- _What to do_
Using the string "filter" as the key, pull each matching line out of the records below.

- _Records supplied_
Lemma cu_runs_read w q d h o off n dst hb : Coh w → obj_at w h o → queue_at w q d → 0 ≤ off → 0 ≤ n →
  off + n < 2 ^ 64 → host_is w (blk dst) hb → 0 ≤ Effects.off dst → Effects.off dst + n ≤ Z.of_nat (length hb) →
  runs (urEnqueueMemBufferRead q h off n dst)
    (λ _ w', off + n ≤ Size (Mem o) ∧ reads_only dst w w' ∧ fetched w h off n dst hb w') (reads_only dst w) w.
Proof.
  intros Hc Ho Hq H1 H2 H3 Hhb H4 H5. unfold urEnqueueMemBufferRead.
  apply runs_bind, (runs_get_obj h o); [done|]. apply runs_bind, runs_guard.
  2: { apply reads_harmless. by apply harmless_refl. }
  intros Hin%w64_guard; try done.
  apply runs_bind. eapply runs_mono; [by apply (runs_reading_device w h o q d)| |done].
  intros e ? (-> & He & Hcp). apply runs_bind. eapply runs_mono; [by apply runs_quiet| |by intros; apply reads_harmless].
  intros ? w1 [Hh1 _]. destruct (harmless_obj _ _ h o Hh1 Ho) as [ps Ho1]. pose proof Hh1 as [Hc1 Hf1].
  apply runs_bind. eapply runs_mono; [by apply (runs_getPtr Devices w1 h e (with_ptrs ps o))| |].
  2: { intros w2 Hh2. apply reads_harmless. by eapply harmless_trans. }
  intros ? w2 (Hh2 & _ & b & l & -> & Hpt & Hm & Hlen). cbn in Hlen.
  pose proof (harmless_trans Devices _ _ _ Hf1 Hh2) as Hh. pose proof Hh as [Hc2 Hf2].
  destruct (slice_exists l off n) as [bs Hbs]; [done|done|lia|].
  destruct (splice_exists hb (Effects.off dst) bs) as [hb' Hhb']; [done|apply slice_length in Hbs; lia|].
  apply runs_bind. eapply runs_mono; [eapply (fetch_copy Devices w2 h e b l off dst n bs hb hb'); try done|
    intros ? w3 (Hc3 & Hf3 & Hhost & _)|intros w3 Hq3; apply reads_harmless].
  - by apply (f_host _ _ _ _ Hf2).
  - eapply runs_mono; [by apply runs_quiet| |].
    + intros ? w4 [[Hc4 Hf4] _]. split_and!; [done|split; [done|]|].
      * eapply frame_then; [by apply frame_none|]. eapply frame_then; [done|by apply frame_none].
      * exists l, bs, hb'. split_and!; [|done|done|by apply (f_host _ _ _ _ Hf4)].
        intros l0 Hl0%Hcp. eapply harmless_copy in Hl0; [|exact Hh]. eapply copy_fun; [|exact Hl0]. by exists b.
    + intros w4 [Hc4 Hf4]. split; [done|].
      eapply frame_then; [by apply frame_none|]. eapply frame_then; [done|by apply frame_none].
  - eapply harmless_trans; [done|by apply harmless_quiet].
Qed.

---

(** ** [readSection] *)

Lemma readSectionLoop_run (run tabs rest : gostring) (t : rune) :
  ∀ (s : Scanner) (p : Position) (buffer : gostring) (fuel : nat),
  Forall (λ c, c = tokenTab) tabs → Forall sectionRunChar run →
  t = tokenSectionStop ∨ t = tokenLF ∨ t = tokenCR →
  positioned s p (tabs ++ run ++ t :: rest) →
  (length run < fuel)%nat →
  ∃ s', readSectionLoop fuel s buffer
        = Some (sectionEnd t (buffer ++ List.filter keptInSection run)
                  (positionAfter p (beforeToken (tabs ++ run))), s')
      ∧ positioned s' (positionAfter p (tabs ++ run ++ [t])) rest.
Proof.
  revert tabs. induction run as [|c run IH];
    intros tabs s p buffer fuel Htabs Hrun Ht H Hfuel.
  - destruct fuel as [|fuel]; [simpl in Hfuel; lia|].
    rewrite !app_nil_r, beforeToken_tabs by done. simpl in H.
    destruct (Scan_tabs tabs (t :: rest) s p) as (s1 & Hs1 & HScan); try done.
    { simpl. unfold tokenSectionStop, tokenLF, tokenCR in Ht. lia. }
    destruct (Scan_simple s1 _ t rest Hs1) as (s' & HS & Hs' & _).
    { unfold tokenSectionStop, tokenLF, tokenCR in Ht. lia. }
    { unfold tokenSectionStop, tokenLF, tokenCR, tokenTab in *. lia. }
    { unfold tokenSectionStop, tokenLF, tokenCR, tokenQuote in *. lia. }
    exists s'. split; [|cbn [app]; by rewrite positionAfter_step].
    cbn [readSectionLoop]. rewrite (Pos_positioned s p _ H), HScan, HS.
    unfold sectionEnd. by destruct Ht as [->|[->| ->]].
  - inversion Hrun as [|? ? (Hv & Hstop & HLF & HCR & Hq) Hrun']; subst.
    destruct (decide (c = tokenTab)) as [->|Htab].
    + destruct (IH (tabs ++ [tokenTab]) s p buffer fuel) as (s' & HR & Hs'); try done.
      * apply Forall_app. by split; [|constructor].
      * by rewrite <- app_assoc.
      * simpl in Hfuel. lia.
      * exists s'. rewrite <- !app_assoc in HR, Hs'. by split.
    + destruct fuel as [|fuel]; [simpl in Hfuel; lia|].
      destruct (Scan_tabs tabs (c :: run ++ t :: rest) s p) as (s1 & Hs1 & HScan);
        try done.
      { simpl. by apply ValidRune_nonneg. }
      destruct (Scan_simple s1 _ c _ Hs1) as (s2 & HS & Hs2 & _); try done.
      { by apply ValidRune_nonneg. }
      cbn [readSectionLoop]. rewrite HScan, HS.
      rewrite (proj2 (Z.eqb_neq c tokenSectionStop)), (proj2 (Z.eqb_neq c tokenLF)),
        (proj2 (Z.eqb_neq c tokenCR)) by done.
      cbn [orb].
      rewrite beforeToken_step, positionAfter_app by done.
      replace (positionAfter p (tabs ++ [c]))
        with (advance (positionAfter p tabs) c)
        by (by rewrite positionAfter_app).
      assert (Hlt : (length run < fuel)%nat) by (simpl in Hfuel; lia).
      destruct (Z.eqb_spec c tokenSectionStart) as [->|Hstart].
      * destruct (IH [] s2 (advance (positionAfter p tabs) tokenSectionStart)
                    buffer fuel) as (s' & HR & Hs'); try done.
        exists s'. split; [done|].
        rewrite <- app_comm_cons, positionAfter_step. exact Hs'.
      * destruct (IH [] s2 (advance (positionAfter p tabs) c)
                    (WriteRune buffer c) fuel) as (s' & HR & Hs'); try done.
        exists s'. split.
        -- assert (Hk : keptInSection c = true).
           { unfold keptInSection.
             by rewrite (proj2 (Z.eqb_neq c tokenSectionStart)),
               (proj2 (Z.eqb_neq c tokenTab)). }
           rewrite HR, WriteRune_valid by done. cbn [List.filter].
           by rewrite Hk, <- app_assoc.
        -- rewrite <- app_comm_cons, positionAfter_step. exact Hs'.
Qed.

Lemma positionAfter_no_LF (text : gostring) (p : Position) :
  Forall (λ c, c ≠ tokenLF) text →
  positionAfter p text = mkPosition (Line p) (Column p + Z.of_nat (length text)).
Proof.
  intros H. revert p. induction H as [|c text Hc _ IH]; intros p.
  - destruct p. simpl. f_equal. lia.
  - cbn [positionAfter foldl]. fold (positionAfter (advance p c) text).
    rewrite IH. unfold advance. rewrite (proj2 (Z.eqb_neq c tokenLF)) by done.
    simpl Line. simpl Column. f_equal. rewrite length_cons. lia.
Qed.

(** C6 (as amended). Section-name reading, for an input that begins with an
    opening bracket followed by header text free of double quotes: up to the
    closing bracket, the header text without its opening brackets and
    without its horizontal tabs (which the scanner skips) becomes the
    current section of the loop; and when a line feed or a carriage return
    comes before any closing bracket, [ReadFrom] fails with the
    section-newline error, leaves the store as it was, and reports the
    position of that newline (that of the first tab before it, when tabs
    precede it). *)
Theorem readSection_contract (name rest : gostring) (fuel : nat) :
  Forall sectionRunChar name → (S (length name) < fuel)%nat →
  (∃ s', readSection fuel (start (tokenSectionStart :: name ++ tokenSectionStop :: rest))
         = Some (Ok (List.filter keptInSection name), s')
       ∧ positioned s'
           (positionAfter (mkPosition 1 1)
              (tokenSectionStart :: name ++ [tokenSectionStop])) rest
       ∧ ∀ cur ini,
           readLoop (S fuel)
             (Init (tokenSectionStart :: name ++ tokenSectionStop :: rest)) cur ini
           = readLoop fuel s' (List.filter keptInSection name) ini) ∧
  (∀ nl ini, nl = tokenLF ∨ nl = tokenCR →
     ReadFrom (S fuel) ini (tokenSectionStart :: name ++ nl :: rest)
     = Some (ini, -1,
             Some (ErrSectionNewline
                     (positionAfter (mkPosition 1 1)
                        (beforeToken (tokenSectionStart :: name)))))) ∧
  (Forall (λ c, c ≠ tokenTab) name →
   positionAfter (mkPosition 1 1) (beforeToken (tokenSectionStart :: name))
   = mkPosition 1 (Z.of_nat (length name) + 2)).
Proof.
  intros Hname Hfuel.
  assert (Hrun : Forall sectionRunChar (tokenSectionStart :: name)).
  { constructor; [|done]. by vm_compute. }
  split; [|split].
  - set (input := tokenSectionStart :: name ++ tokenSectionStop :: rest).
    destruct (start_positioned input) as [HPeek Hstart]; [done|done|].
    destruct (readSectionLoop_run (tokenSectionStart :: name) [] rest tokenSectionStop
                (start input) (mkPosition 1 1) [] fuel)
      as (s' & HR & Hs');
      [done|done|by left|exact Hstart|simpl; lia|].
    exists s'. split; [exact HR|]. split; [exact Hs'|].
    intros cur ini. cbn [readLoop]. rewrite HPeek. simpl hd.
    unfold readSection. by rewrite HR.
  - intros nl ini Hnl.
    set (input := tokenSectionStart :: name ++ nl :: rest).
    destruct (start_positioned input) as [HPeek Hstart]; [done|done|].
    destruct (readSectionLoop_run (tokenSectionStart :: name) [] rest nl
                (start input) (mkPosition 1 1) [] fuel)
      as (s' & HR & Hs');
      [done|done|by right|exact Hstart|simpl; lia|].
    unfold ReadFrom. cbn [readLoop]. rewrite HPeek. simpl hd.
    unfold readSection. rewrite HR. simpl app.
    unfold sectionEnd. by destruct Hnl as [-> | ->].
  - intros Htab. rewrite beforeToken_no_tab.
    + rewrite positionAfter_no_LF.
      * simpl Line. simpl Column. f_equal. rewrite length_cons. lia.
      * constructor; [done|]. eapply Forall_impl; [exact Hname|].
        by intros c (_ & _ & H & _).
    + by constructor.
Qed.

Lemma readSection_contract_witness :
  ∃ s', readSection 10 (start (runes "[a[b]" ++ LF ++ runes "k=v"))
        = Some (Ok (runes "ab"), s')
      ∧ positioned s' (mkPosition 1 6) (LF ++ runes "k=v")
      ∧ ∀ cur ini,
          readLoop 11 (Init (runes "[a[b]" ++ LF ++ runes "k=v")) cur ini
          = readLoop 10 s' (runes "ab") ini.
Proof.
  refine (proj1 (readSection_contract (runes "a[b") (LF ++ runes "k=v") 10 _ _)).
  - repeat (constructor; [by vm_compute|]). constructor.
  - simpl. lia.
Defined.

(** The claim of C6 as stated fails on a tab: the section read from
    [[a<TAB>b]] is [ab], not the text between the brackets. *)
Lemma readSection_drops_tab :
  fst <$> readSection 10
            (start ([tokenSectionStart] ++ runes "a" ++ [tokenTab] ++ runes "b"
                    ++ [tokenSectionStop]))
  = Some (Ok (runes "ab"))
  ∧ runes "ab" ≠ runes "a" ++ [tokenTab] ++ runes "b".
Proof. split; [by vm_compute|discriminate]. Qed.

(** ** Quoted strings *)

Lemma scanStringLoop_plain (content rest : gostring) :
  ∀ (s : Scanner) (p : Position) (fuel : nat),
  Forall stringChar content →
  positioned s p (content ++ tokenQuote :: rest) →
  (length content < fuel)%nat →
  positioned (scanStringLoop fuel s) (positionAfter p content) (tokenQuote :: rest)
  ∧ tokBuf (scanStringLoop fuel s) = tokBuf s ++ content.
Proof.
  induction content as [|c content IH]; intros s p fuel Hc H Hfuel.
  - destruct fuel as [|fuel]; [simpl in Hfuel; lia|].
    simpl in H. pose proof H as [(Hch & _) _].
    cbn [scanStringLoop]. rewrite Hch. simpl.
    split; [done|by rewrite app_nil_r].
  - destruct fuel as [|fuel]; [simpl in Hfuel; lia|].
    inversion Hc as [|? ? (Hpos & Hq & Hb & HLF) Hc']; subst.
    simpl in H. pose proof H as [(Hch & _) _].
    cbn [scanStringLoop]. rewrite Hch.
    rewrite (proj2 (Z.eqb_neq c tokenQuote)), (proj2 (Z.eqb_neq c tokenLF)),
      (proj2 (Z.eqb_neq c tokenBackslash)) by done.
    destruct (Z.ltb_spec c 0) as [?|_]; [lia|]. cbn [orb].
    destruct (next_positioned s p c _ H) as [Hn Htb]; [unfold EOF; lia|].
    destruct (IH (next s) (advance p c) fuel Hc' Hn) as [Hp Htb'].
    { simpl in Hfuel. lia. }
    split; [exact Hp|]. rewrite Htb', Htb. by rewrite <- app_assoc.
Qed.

- _Solution below_
        = Some (sectionEnd t (buffer ++ List.filter keptInSection run)
           rewrite HR, WriteRune_valid by done. cbn [List.filter].
         = Some (Ok (List.filter keptInSection name), s')
           = readLoop fuel s' (List.filter keptInSection name) ini) ∧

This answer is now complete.